En cambio, cuando uno tiene pobreza, fealdad en su vida… acude a Dios más fácilmente porque se ve necesitado. Lo que nos hace ser buenos es unirnos a Dios, porque Él es bueno.

Los arrogantes no piden nada, van sobrados, por eso son mal vistos por los demás. Por eso la gente dice: esa es una creída o una prepotente, porque mira por encima del hombro, porque desprecia a las que no son como ella, a las gordas o a las feas. ¡Ay de vosotros, todos lo que sois aplaudidos por los hombres (…)! dijo también el Señor (2).

Cuando uno va de creído o de chulo, eso no le hace mejor. Dios da su gracia a los humildes, no a los creídos, porque sabe que si les da algo es peor, porque se lo creen todavía más.

Señor, danos un corazón humilde, no arrogante.

Las Bienaventuranzas señalan el camino que conduce al cielo. Normalmente es un camino difícil en el que hay que confiar en Dios, que saca bien del mal, y de los grandes males, grandes bienes.

En la Sagrada Escritura se nos habla de un personaje que tiene mucha paciencia y confianza en Dios. A Job le pasó de todo, pero él no desconfió nunca de Dios. Confió en Él cuando era rico y todo le iba bien: tenía tres hijas y siete hijos, 7.000 cabezas de ganado, 3.000 camellos, 500 asnas…

Y, cuando fue perdiéndolo todo y le ocurrieron infinidad de desgracias –la muerte de sus hijos, el robo de todo su ganado, una enfermedad dolorosa–, siguió confiando en Dios (Libro de Job).

Jesús quiere que aprendamos a confiar y abandonarnos en Dios incondicionalmente ante el hambre, la pobreza, los fracasos... porque la realidad no termina ahí: quizás nunca seremos ricos en esta tierra, pero si confiamos en nuestro Padre del cielo tendremos más felicidad que los ricos en esta vida, y luego en la otra. Pues, como dice San Josemaría: «La felicidad del Cielo es para los que saben ser felices en la tierra» (3).

Hay gente que confía en Dios, pero no incondicionalmente: te venga lo que te venga. El síntoma de que uno no confía lo suficiente en Dios es que a veces se pone triste ante las desgracias.

En esta vida hay que pasárselo bien, si no nuestra confianza en Dios no funciona, no es incondicional.

Me contaba un sacerdote que, un día, yendo por la mañana a celebrar Misa, temprano, iba con la cara seria; se paró en un semáforo y un mendigo se le acercó, le miró y dijo: –¡Padre! con esa cara no va a convertir usted a nadie.

Es cierto: tenemos que estar siempre contentos.
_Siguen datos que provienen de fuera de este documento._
(* ===== verification/Image.v ===== *)
(** * The checkpoint file

    [ServingImage] of [src/core/documents/image.rs]: the header and its sections, the checks of
    opening, and what is read afterwards: document ids and their order, slots, records.  The two
    term dictionaries are in [ImageDict]. *)

From S2P Require Import Prelude Words BitPack Search Positions Terms FrameDict TextSegment Binary TermDict Postings Cursor PostingEdit PostingRuns CheckpointLists Lists ImageDict.

(** ** Layout *)

(** ["HMSCKP\x00\x01"]. *)
Definition IMAGE_MAGIC : list Z := [72; 77; 83; 67; 75; 80; 0; 1]%Z.
Definition HEADER_WORDS : nat := 40.
Definition IMAGE_HEADER_LEN : nat := 8 + 8 * HEADER_WORDS.

Definition H_CRC : nat := 0.
Definition H_GENERATION : nat := 1.
Definition H_DIMENSIONS : nat := 2.
Definition H_SLOTS : nat := 8.
Definition H_CHUNKS : nat := 9.
Definition H_WORDS : nat := 10.
Definition H_DOCS : nat := 11.
Definition H_TERMS : nat := 12.
Definition H_SECTIONS : nat := 14.

Inductive ImageSection : Type := Dict0 | Blocks0 | Dict1 | Blocks1 | Postings_ | Slots | IdOffsets | Ids | DocOffsets | Docs.

(** [section as usize]. *)
Definition section_index (s : ImageSection) : nat :=
  match s with Dict0 => 0 | Blocks0 => 1 | Dict1 => 2 | Blocks1 => 3 | Postings_ => 4 | Slots => 5 | IdOffsets => 6 | Ids => 7 | DocOffsets => 8 | Docs => 9 end.
Definition SECTIONS : nat := 10.
Lemma chunk_id_total document i : (Z.of_nat (length document) < U64)%Z -> is_u64 i -> exists x, chunk_id document i = Ok x.
Proof using.
  intros Hd Hi. unfold chunk_id, chunk_id_parts. destruct (decimal_ok (Z.of_nat (length document))) as [ds ->]; [unfold is_u64; lia|].
  destruct (decimal_ok i Hi) as [os ->]. by eexists.
Qed.

Lemma result_chunks_safe id index words i chunks :
  (Z.of_nat (length id) < U64)%Z -> (Z.of_nat (i + length chunks) < U64)%Z ->
  exists cs, result_chunks im id index words i chunks = Ok cs /\ length cs = length chunks.
Proof.
  revert i. induction chunks as [|c chunks IH]; intros i Hid Hi; [by exists []|]. cbn [result_chunks]. unfold stored_chunk. cbn [length] in Hi.
  assert (Hc : exists x, match rc_id c with Some id => Ok id | None => chunk_id id (Z.of_nat i) end = Ok x).
  { destruct (rc_id c); [by eexists|]. apply chunk_id_total; [done|unfold is_u64; lia]. }
  destruct Hc as [x ->]. cbn [obind]. destruct (IH (S i) Hid) as (cs & -> & Hl); [lia|]. cbn [obind]. eexists. split; [done|]. cbn. by rewrite Hl.
Qed.

Lemma opened_id o : o < length ids -> exists id, image_id im o = Ok id /\ (Z.of_nat (length id) < U16)%Z.
Proof using H.
  intros Ho. destruct (lookup_lt_is_Some_2 ids o Ho) as [id Hid]. destruct (op_ids _ _ H _ _ Hid) as [Hi Ha]. exists id. split; [done|]. unfold id_allowed in Ha. by bool_to_prop.
Qed.

Lemma image_info_safe o index revision : o < length ids -> is_u64 revision ->
  no_panic (image_document_info from_slice is_object im o) /\ no_panic (image_document_chunk from_slice is_object im o index revision).
Proof.
  intros Ho Hrev. destruct (image_record_safe o Ho) as [Hp Hb]. destruct (opened_id o Ho) as (id & Hid & Hl). unfold image_document_info, image_document_chunk, image_info.
  destruct (image_record _ _ _ _) as [r| |] eqn:Er; cbn [obind]; [|done|done]. rewrite Hid. cbn [obind]. split; [done|].
  destruct (re_chunks r !! index) as [c|] eqn:Ec; [|done]. apply lookup_lt_Some in Ec. destruct (Hb r eq_refl) as (_ & _ & _ & Hn & _).
  match goal with |- no_panic (if ?b then _ else _) => destruct b; [|done] end. destruct (decimal_ok revision Hrev) as [ds ->].
  destruct (rc_id c); [done|]. destruct (chunk_id_total id (Z.of_nat index)) as [x ->]; [unfold U16, U64 in *; lia|unfold is_u64, U64; lia|done].
Qed.

Lemma image_chunk_safe slot : slot < Z.to_nat (im_slots im) -> no_panic (image_chunk from_slice is_object im slot).
Proof.
  intros Hs. destruct (op_slots _ _ H slot Hs) as (w & o & c & Hr & Hw & Hc & Ho). unfold image_chunk. rewrite Hr. cbn [obind].
  destruct (Z.eqb_spec o FREE) as [|Hne]; [done|]. cbn [negb]. destruct Ho as [|Ho]; [done|].
  destruct (lookup_lt_is_Some_2 ids (Z.to_nat o)) as [id Hid]; [lia|]. destruct (op_ids _ _ H _ _ Hid) as [-> Ha]. cbn [obind].
  destruct (image_record_safe (Z.to_nat o) ltac:(lia)) as [Hp Hb]. destruct (image_record _ _ _ _) as [r| |] eqn:Er; cbn [obind]; [|done|done].
  destruct (_ <? _)%Z; [|done]. destruct (Hb r eq_refl) as (_ & _ & _ & Hn & _).
  destruct (result_chunks_safe id (Z.to_nat c) w 0 (re_chunks r)) as (cs & -> & _); [|unfold U64; lia|done].
  unfold id_allowed in Ha. bool_to_prop. unfold U16, U64 in *. lia.
Qed.
End Record.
La confianza en Dios es lo que nos da la alegría; no la riqueza, ni la pobreza. Esa confianza nos hace bienaventurados.

La Virgen confía sin poner condiciones, sin depender de las circunstancias, por eso reza: «Mi espíritu se alegra en Dios, mi Salvador (...) Colmó de bienes a los hambrientos, y a los ricos los despidió sin nada» (4).

(1) Evangelio de la Misa: Mt 5,1–12. (2) Cfr. Lc 6, 24 ss. (3) Forja 1005 (4)Lc 1,46 ss.